Temperature adaptation and its impact on the shape of performance curves in Drosophila populations

Understanding how species adapt to different temperatures is crucial to predict their response to global warming, and thermal performance curves (TPCs) have been employed recurrently to study this topic. Nevertheless, fundamental questions regarding how thermodynamic constraints and evolution interact to shape TPCs in lineages inhabiting different environments remain unanswered. Here, we study Drosophila simulans along a latitudinal gradient spanning 3000 km to test opposing hypotheses based on thermodynamic constrains (hotter-is-better) versus biochemical adaptation (jack-of-all-temperatures) as primary determinants of TPCs variation across populations.
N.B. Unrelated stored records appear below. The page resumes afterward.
(** * LibElectron: the Neutron wrapper over an embedded CLIPS engine

    A shallow embedding of [Environment.h] / [Environment.cc]: the engine
    handle ([Environment]), the external-address registry
    ([ExternalAddressCache]), value extraction ([extractData]) and the
    expression builder ([FunctionBuilder]), followed by the properties the
    specification states about them.

    Conventions.  Pointers are natural numbers with [NULL] = 0; C [int]s are
    integers of [Z]; a [throw Problem(msg)] is the [Throw] outcome of
    [result]; an out-parameter is returned next to the outcome.  The engine
    itself (everything reached through [clips.h]) is outside the sources: its
    primitives are the fields of the record [Engine], and what the C++ runtime
    leaves implementation-defined is the record [Host]. *)

From Stdlib Require Import ZArith String Ascii DecimalString HexadecimalString.
From stdpp Require Import gmap strings list functions.

Open Scope Z_scope.

(** ** Pointers, host types, floating-point carriers *)

Abbreviation ptr := N (only parsing).
Abbreviation NULL := 0%N (only parsing).

(** A host type [T] of a template instantiation, identified by a number. *)
Abbreviation HostType := positive (only parsing).

(** Floating-point values are only carried around, never computed with:
    they are represented by their bit patterns. *)
Inductive float : Type := Float32 (bits : Z).
Inductive double : Type := Float64 (bits : Z).

(** ** [class Problem] *)

Inductive Problem : Type := mkProblem (_msg : string).

Definition message (p : Problem) : string :=
  match p with mkProblem m => m end.

#[global] Instance Problem_eq_dec : EqDecision Problem.
Proof. solve_decision. Defined.

(** Outcome of a call that either returns or throws a [Problem]. *)
Inductive result (A : Type) : Type :=
| Normal (a : A)
| Throw (p : Problem).
Arguments Normal {A} a.
Arguments Throw {A} p.

(** [s] occurs in [msg]. *)
Definition contains (msg s : string) : Prop :=
  exists pre post, msg = pre +:+ s +:+ post.
(** Lines 36-60.  The literals of this function run over line breaks; each
    break is read as the newline character it stands for. *)
Definition _build_gemini_prompt (self : pyclass) (text : string)
    (location : option string) (context : option (gmap string pyval))
  : M string :=
  let prompt :=
    "You are a helpful AI assistant specializing in tenancy law and rental guidance. Provide comprehensive and accurate information based on the user's query."
    +:+ nl +:+ nl in
  let prompt :=
    if opt_str_truthy location then
      prompt +:+ "Consider the laws and regulations specific to "
      +:+ default EmptyString location +:+ "." +:+ nl +:+ nl
    else prompt in
  prompt ←
    (if opt_dict_truthy context then
       lookup_global module_globals "json";;
       dumped ← of_result (json_dumps context);
       mret (prompt +:+ "Here is some recent conversation history for context:"
             +:+ nl +:+ dumped +:+ nl +:+ nl)
     else mret prompt);
  let prompt := prompt +:+ "User query: " +:+ text +:+ nl +:+ nl in
  mret (prompt +:+ "Please provide a detailed response covering the relevant legal aspects, tenant rights, landlord responsibilities, and recommended next steps. Format your response clearly with headings and bullet points.").

(** Lines 62-66. *)
Definition _parse_gemini_response (self : pyclass) (response : string)
  : string * Q :=
  (response, 0.8%Q).

(** Lines 13-34. *)
Definition process_request (self : pyclass) (text : string)
    (location : option string) (context : option (gmap string pyval))
  : M (string * Q) :=
  prompt ← (lookup_method self "_build_gemini_prompt";;
            _build_gemini_prompt self text location context);
  try_except
    (lookup_global module_globals "get_gemini_response";;
     gemini_response ← call_model get_gemini_response prompt;
     lookup_method self "_parse_gemini_response";;
     let '(response_text, confidence) :=
       _parse_gemini_response self gemini_response in
     mret (response_text, confidence))
    (fun e =>
       print ("Error calling Gemini API: " +:+ exn_str e);;
       mret (apology, 0.0%Q)).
We compare thermal responses in metabolic rate and the egg-to-adult survival as descriptors of organismal performance and fitness, respectively, and show that different descriptors of TPCs vary in tandem with mean environmental temperatures, providing strong support to hotter-is-better. Thermodynamic constraints also resulted in a strong negative association between maximum performance and thermal breadth. Lastly, we show that descriptors of TPCs for metabolism and egg-to-adult survival are highly correlated, providing evidence of co-adaptation, and that curves for egg-to-adult survival are systematically narrower and displaced toward lower temperatures. Taken together, our results support the pervasive role of thermodynamics constraining thermal responses in Drosophila populations along a latitudinal gradient, that are only partly compensated by evolutionary adaptation.